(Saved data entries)
==*==

(** C6, as the code has it, where the price plus and minus the buffer are
    exact in the 28 digits of the context: BUY passes exactly when the stop
    is above price + buffer, SELL exactly when it is below price - buffer;
    the buffer is the tick, or 0.0001 without one.  A stop at the price
    fails on both sides; a stop two ticks above passes for BUY, two ticks
    below for SELL. *)
Theorem stop_validator_exact (symbol : string) (stop tick : Decimal) (x x' : X)
  (tk : Ticker) :
  x_ticker_price symbol x = (Ok tk, x') ->
  let current := or_zero (tk_price tk) in
  let buffer := if dec_is_zero tick then fallback_tick else tick in
  let m := Z.min (expo current) (expo buffer) in
  let two_ticks := mkDec (2 * coef tick) (expo tick) in
  0 <= coef tick ->
  Etiny <= m <= Etop ->
  Z.abs (scaled current m) + scaled buffer m < 10 ^ prec ->
  outcome_of (_validate_stop_vs_market symbol "BUY" stop tick x)
    = (if dec_ltb (exact_sum current buffer) stop then Ret tt else Raise invalid_stop_buy) /\
  outcome_of (_validate_stop_vs_market symbol "SELL" stop tick x)
    = (if dec_ltb stop (exact_diff current buffer) then Ret tt else Raise invalid_stop_sell) /\
  outcome_of (_validate_stop_vs_market symbol "BUY" current tick x) = Raise invalid_stop_buy /\
  outcome_of (_validate_stop_vs_market symbol "SELL" current tick x) = Raise invalid_stop_sell /\
  (0 < coef tick ->
   outcome_of (_validate_stop_vs_market symbol "BUY" (exact_sum current two_ticks) tick x)
     = Ret tt /\
   outcome_of (_validate_stop_vs_market symbol "SELL" (exact_diff current two_ticks) tick x)
     = Ret tt).
Proof.
  intros Hx current buffer m two_ticks Htick Hm Hfit.
  assert (Hbuf : (if negb (dec_is_zero tick) then tick else fallback_tick) = buffer).
  { unfold buffer. destruct (dec_is_zero tick); reflexivity. }
  assert (Hbpos : 0 < coef buffer).
  { unfold buffer, dec_is_zero. destruct (coef tick =? 0) eqn:E; [reflexivity|].
    apply Z.eqb_neq in E. lia. }
  assert (Hsb : 0 < scaled buffer m) by (apply scaled_pos; [assumption|unfold m; lia]).
  assert (Hadd : dec_add current buffer = Ok (exact_sum current buffer)).
  { apply exact_sum_fits; fold m; [assumption|]. rewrite (Z.abs_eq (scaled buffer m)); lia. }
  assert (Hsub : dec_sub current buffer = Ok (exact_diff current buffer)).
  { unfold dec_sub, exact_diff. apply exact_sum_fits; cbn [dec_neg expo]; fold m;
      [assumption|]. rewrite scaled_neg, Z.abs_opp, (Z.abs_eq (scaled buffer m)); lia. }
  assert (Hbuy : forall s, outcome_of (_validate_stop_vs_market symbol "BUY" s tick x)
                 = (if dec_ltb (exact_sum current buffer) s then Ret tt
                    else Raise invalid_stop_buy)).
  { intros s. rewrite (validate_stop_run _ _ _ _ _ _ _ Hx). cbv zeta. rewrite Hbuf.
    fold current. cbn [String.eqb Ascii.eqb Bool.eqb andb]. rewrite Hadd.
    unfold dec_gtb. destruct (dec_ltb (exact_sum current buffer) s); reflexivity. }
  assert (Hsell : forall s, outcome_of (_validate_stop_vs_market symbol "SELL" s tick x)
                  = (if dec_ltb s (exact_diff current buffer) then Ret tt
                     else Raise invalid_stop_sell)).
  { intros s. rewrite (validate_stop_run _ _ _ _ _ _ _ Hx). cbv zeta. rewrite Hbuf.
    fold current. cbn [String.eqb Ascii.eqb Bool.eqb andb]. rewrite Hsub.
    destruct (dec_ltb s (exact_diff current buffer)); reflexivity. }
  assert (Hm1 : Z.min m (expo current) = m) by (unfold m; lia).
  assert (Hm2 : Z.min (expo current) m = m) by (unfold m; lia).
  split; [apply Hbuy|]. split; [apply Hsell|]. split; [|split].
  - rewrite Hbuy.
    replace (dec_ltb (exact_sum current buffer) current) with false; [reflexivity|].
    symmetry. apply not_true_is_false. intros H. apply dec_ltb_scaled in H.
    unfold exact_sum in H. cbn [expo] in H. fold m in H. rewrite Hm1 in H.
    unfold scaled at 1 in H. cbn [coef expo] in H. rewrite Z.sub_diag in H.
    change (10 ^ 0) with 1 in H. lia.
  - rewrite Hsell.
    replace (dec_ltb current (exact_diff current buffer)) with false; [reflexivity|].
    symmetry. apply not_true_is_false. intros H. apply dec_ltb_scaled in H.
    unfold exact_diff, exact_sum in H. cbn [expo dec_neg] in H. fold m in H.
    rewrite Hm2 in H.
    unfold scaled at 2 in H. cbn [coef expo] in H. rewrite Z.sub_diag in H.
    change (10 ^ 0) with 1 in H. rewrite scaled_neg in H. lia.
  - intros Ht.
    assert (Hbt : buffer = tick).
    { unfold buffer, dec_is_zero. destruct (coef tick =? 0) eqn:E; [|reflexivity].
      apply Z.eqb_eq in E. lia. }
    assert (H2 : scaled two_ticks m = 2 * scaled buffer m).
    { rewrite Hbt. unfold scaled, two_ticks. cbn [coef expo]. ring. }
    assert (He2 : Z.min (expo current) (expo two_ticks) = m).
    { unfold m, two_ticks. rewrite Hbt. reflexivity. }
    split.
    + rewrite Hbuy.
      replace (dec_ltb (exact_sum current buffer) (exact_sum current two_ticks)) with true;
        [reflexivity|].
      symmetry. apply dec_ltb_scaled.
      unfold exact_sum. cbn [expo]. rewrite He2. fold m. rewrite Z.min_id.
      unfold scaled at 1 4. cbn [coef expo]. rewrite Z.sub_diag.
      change (10 ^ 0) with 1. lia.
    + rewrite Hsell.
      replace (dec_ltb (exact_diff current two_ticks) (exact_diff current buffer)) with true;
        [reflexivity|].
      symmetry. apply dec_ltb_scaled.
      unfold exact_diff, exact_sum. cbn [expo dec_neg]. rewrite He2. fold m.
      rewrite Z.min_id.
      unfold scaled at 1 4. cbn [coef expo]. rewrite Z.sub_diag.
      change (10 ^ 0) with 1. rewrite !scaled_neg. lia.
Qed.
(** * Monotonicity of detection *)

(** C9.  If a profile makes the detector report an adulterant, so does the
    profile obtained by raising the value of one of its columns. *)
Theorem detection_monotone
    (teste : Series float) (banco : DataFrame float)
    (j : nat) (old v : float) (x : nat) :
  nth_error (values teste) j = Some old ->
  (old <? v) = true ->
  In x (detectar_adulterantes teste banco) ->
  In x (detectar_adulterantes (mkSeries (name teste) (upd j v (values teste))) banco).
Proof.
  intros Hj Hlt Hin. unfold detectar_adulterantes in *. simpl.
  eapply (detectar_loop_upd old v); eauto.
  - intros a Ha. exact (leb_ltb_trans a old v Ha Hlt).
  - apply incl_refl.
Qed.

Lemma detection_monotone_witness :
  In 0%nat (detectar_adulterantes (serie 0 [0.45; 0.55]) [serie 0 [0.6; 0.4]]) /\
  In 0%nat (detectar_adulterantes (serie 0 [0.7; 0.55]) [serie 0 [0.6; 0.4]]).
Proof.
  assert (H : In 0%nat (detectar_adulterantes (serie 0 [0.45; 0.55]) [serie 0 [0.6; 0.4]])).
  { vm_compute. now left. }
  split; [exact H|].
  exact (detection_monotone (serie 0 [0.45; 0.55]) [serie 0 [0.6; 0.4]]
           0 0.45 0.7 0 eq_refl eq_refl H).
Defined.

(** * Zero-norm vectors in the scorer *)

Lemma cosine_similarity_ok {F : Type} {D : DType F} (t row : list F) :
  check_array t = true -> check_array row = true -> length row = length t ->
  cosine_similarity t row = Ok (dot (l2_normalize t) (l2_normalize row)).
Proof.
  intros Ht Hr Hlen. unfold cosine_similarity.
  now rewrite Ht, Hr, Hlen, Nat.eqb_refl.
Qed.

Lemma calcular_similaridade_loop_ok {F : Type} {D : DType F}
    (t : list F) (banco : DataFrame F) (score : Series F -> F) (acc : list F) :
  Forall (fun row => cosine_similarity t (values row) = Ok (score row)) banco ->
  calcular_similaridade_loop t banco acc = acc ++ map score banco.
Proof.
  revert acc; induction banco as [|row resto IH]; intros acc Hall; simpl.
  - now rewrite app_nil_r.
  - inversion Hall as [|? ? Hrow Hresto]; subst.
    now rewrite Hrow, (IH _ Hresto), <- app_assoc.
Qed.

(** C6 (as the script behaves).  On finite vectors of one non-zero length
    the scorer returns a score for every reference row and no error,
    whatever the norms: a vector of norm zero is left unscaled (divided
    by 1) and enters the dot product as it is.  The all-zero profile
    scores 0 against (0.5, 0.5). *)
Theorem zero_norm_is_scored (teste : Series float) (banco : DataFrame float) :
  check_array (values teste) = true ->
  Forall (fun row => check_array (values row) = true /\
                     length (values row) = length (values teste)) banco ->
  calcular_similaridade teste banco =
    map (fun row => dot (l2_normalize (values teste)) (l2_normalize (values row))) banco /\
  (forall xs : list float,
     (row_norm xs =? 0) = true -> l2_normalize xs = map (fun c => c / 1) xs) /\
  calcular_similaridade perfil_nulo [serie 0 [0.5; 0.5]] = [0].
Proof.
  intros Ht Hall. split; [|split].
  - unfold calcular_similaridade.
    rewrite (calcular_similaridade_loop_ok _ _
               (fun row => dot (l2_normalize (values teste)) (l2_normalize (values row)))).
    + reflexivity.
    + eapply Forall_impl; [|exact Hall]. intros row [Hr Hlen].
      now apply cosine_similarity_ok.
  - intros xs Hn. unfold l2_normalize. now rewrite (zero_below_ten_eps _ Hn).
  - reflexivity.
Qed.

Lemma zero_norm_is_scored_witness :
  (row_norm (values perfil_nulo) =? 0) = true /\
  calcular_similaridade perfil_nulo [serie 0 [0.5; 0.5]; serie 1 [0; 0]] =
    map (fun row => dot (l2_normalize (values perfil_nulo)) (l2_normalize (values row)))
        [serie 0 [0.5; 0.5]; serie 1 [0; 0]].
Proof.
  split; [reflexivity|].
  refine (proj1 (zero_norm_is_scored perfil_nulo [serie 0 [0.5; 0.5]; serie 1 [0; 0]] eq_refl _)).
  repeat constructor.
Defined.

(** The zero vector is scored, not rejected. *)
Lemma zero_norm_scores_zero :
  (row_norm (values perfil_nulo) =? 0) = true /\
  cosine_similarity (values perfil_nulo) [0.5; 0.5] = Ok 0 /\
  calcular_similaridade perfil_nulo [serie 0 [0.5; 0.5]] = [0].
Proof. repeat split; reflexivity. Qed.

(** C8, at a three-column profile and a four-column bank. *)
Lemma schema_mismatch_3_vs_4 :
  calcular_similaridade perfil3 banco4 = [] /\
  detectar_adulterantes perfil3 banco4 = [].
Proof. split; reflexivity. Qed.

Lemma schema_mismatch_returns_empty_witness :
  calcular_similaridade perfil3 banco4 = [] /\
  detectar_adulterantes perfil3 banco4 = [].
Proof.
  assert (H : Forall (fun row => length (values row) <> length (values perfil3)) banco4).
  { repeat constructor; simpl; lia. }
  destruct (schema_mismatch_returns_empty perfil3 banco4 H) as [[_ Hs] Hd].
  split; [exact Hs|].
  apply Hd; [simpl; lia | repeat constructor; simpl; lia].
Defined.

(** * Evaluations in binary64 *)

Lemma detectar_adulterantes_flags_iff_witness :
  In 0%nat (detectar_adulterantes (serie 0 [0.45; 0.55]) [serie 0 [0.6; 0.4]; serie 1 [0.5; 0.6]]) <->
  some_column_ge [0.45; 0.55] [0.6; 0.4].
Proof.
  apply (detectar_adulterantes_flags_iff (serie 0 [0.45; 0.55])
           [serie 0 [0.6; 0.4]; serie 1 [0.5; 0.6]] (serie 0 [0.6; 0.4])).
  - repeat constructor.
  - repeat constructor; simpl; intuition discriminate.
  - now left.
Defined.

Lemma pipeline_empty_reference_witness :
  pipeline amostra [] adulterante_conhecido = Raise ValueError.
Proof.
  apply (pipeline_empty_reference amostra adulterante_conhecido). discriminate.
Defined.

(** The end-to-end scenario of the specification: the sample matches the
    reference closely, yet one column meets the adulterant's, so the
    verdict is the alert. *)
Example pipeline_scenario :
  preprocessar_espectros amostra = Some [serie 0 [0.45; 0.55]] /\
  preprocessar_espectros referencia_pura = Some [serie 0 [0.5; 0.5]] /\
  preprocessar_espectros adulterante_conhecido = Some [serie 0 [0.6; 0.4]] /\
  pipeline amostra referencia_pura adulterante_conhecido =
    Ok [mkResultado 0.99503719020998893 ALERTA [0%nat]].
Proof. repeat split; reflexivity. Qed.

(** Rounding in binary64: normalising the scenario's sample a second time
    changes nothing, and the score of a profile against its copy lands
    within a few units in the last place of 1, on either side. *)
Example binary64_rounding :
  preprocessar_espectros [serie 0 [0.45; 0.55]] = Some [serie 0 [0.45; 0.55]] /\
  calcular_similaridade (serie 0 [0.45; 0.55]) [serie 1 [0.45; 0.55]] =
    [0.99999999999999978] /\
  calcular_similaridade (serie 0 [1; 1; 1]) [serie 1 [1; 1; 1]] =
    [1.0000000000000002].
Proof. repeat split; reflexivity. Qed.

(** ** The transcript against the script *)

Lemma transcript_preprocessar_agrees {F : Type} {D : DType F} (dados : DataFrame F) :
  preprocessar_espectros dados = Some (Transcript.preprocessar_espectros dados).
Proof. reflexivity. Qed.

Lemma transcript_calcular_loop_agrees {F : Type} {D : DType F}
    (t : list F) (banco : DataFrame F) (acc scores : list F) :
  Transcript.calcular_similaridade_loop t banco acc = Ok scores ->
  calcular_similaridade_loop t banco acc = scores.
Proof.
  revert acc; induction banco as [|row resto IH]; intros acc; simpl.
  - now intros [= ->].
  - destruct (cosine_similarity t (values row)); [apply IH | discriminate].
Qed.

Lemma transcript_determinar_pureza_agrees {F : Type} {D : DType F}
    (sim : F) (encontrados : list nat) :
  (determinar_pureza sim encontrados = PURO <->
   Transcript.determinar_pureza sim encontrados = Transcript.PURO) /\
  (determinar_pureza sim encontrados = ALERTA <->
   Transcript.determinar_pureza sim encontrados = ALERTA).
Proof.
  unfold determinar_pureza, Transcript.determinar_pureza.
  destruct (fleb limiar sim && _); repeat split; intros H;
    try reflexivity; discriminate H.
Qed.

(** Equality in a column flags the adulterant in the script ([>=]) and
    not in the transcript ([>]). *)
Example transcript_detector_is_strict :
  detectar_adulterantes (serie 0 [0.5; 0.25]) [serie 0 [0.5; 0.5]] = [0%nat] /\
  Transcript.detectar_adulterantes (serie 0 [0.5; 0.25]) [serie 0 [0.5; 0.5]] = Ok [].
Proof. split; reflexivity. Qed.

==*==

Assigned task:
Look above for the line holding "unfold m, two_ticks." and the line holding "so does the". Retype both, and every line between them, word for word and nothing else.

Solved problem:
    { unfold m, two_ticks. rewrite Hbt. reflexivity. }
    split.
    + rewrite Hbuy.
      replace (dec_ltb (exact_sum current buffer) (exact_sum current two_ticks)) with true;
        [reflexivity|].
      symmetry. apply dec_ltb_scaled.
      unfold exact_sum. cbn [expo]. rewrite He2. fold m. rewrite Z.min_id.
      unfold scaled at 1 4. cbn [coef expo]. rewrite Z.sub_diag.
      change (10 ^ 0) with 1. lia.
    + rewrite Hsell.
      replace (dec_ltb (exact_diff current two_ticks) (exact_diff current buffer)) with true;
        [reflexivity|].
      symmetry. apply dec_ltb_scaled.
      unfold exact_diff, exact_sum. cbn [expo dec_neg]. rewrite He2. fold m.
      rewrite Z.min_id.
      unfold scaled at 1 4. cbn [coef expo]. rewrite Z.sub_diag.
      change (10 ^ 0) with 1. rewrite !scaled_neg. lia.
Qed.
(** * Monotonicity of detection *)

(** C9.  If a profile makes the detector report an adulterant, so does the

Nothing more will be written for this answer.